*Prompt:*
Search each line below for the word "walletBalance" and list those that contain it.

[[ Input records open ]]

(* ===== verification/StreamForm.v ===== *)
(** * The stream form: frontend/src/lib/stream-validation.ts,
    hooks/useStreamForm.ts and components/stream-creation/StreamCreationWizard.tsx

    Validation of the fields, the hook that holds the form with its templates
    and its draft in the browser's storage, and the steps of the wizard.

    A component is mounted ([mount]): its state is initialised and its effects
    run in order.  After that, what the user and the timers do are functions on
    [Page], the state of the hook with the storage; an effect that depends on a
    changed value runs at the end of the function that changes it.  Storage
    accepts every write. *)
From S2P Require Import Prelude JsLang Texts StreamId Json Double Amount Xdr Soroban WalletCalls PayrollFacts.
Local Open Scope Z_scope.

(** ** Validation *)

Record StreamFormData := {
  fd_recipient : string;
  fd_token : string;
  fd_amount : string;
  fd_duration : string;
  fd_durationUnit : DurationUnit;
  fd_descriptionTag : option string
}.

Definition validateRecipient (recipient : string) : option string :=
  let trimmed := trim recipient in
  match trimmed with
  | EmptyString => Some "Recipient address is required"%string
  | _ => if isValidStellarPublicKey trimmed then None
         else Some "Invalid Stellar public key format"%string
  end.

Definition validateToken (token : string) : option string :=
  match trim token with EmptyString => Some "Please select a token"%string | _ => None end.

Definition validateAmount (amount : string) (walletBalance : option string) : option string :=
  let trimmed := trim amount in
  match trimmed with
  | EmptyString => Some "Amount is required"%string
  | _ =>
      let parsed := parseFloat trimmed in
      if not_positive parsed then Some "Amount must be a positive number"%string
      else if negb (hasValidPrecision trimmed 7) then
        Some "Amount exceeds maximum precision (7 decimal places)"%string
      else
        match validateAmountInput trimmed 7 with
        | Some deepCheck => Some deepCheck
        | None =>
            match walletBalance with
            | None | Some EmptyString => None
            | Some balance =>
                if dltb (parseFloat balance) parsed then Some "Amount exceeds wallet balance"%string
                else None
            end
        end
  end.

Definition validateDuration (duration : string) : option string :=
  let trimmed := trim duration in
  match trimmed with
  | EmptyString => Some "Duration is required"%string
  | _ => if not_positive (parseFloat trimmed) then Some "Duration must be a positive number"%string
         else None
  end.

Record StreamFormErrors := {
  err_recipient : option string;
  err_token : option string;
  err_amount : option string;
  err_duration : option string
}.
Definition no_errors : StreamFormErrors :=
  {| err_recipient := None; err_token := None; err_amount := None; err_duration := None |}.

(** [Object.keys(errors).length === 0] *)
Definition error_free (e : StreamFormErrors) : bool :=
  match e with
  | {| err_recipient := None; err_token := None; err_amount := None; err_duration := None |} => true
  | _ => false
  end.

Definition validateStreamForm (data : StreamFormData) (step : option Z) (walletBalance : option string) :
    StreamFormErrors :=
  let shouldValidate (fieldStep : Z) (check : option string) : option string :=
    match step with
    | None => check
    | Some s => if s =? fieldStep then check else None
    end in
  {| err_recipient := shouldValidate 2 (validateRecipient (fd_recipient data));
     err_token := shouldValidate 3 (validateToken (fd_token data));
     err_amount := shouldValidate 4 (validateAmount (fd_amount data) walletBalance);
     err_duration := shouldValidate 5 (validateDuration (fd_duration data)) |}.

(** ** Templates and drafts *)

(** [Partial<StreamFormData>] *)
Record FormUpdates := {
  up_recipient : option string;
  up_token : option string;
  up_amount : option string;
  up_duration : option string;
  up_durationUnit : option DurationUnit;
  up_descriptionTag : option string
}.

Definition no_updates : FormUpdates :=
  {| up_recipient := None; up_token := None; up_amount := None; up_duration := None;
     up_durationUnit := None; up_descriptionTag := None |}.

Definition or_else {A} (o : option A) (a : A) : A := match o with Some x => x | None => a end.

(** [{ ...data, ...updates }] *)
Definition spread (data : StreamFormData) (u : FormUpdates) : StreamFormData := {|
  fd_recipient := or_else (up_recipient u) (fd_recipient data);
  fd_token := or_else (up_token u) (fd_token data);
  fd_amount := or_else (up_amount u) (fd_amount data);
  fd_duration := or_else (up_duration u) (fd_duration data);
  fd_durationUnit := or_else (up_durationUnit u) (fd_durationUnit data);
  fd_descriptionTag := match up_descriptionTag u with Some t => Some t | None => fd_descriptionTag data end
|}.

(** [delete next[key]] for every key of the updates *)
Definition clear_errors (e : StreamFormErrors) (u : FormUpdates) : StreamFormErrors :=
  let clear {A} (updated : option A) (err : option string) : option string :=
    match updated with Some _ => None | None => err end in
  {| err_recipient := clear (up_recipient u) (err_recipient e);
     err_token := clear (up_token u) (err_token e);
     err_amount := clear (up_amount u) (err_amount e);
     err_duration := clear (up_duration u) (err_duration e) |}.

[[ Input records closed ]]

*Solution below:*
Definition validateAmount (amount : string) (walletBalance : option string) : option string :=
            match walletBalance with
Definition validateStreamForm (data : StreamFormData) (step : option Z) (walletBalance : option string) :
     err_amount := shouldValidate 4 (validateAmount (fd_amount data) walletBalance);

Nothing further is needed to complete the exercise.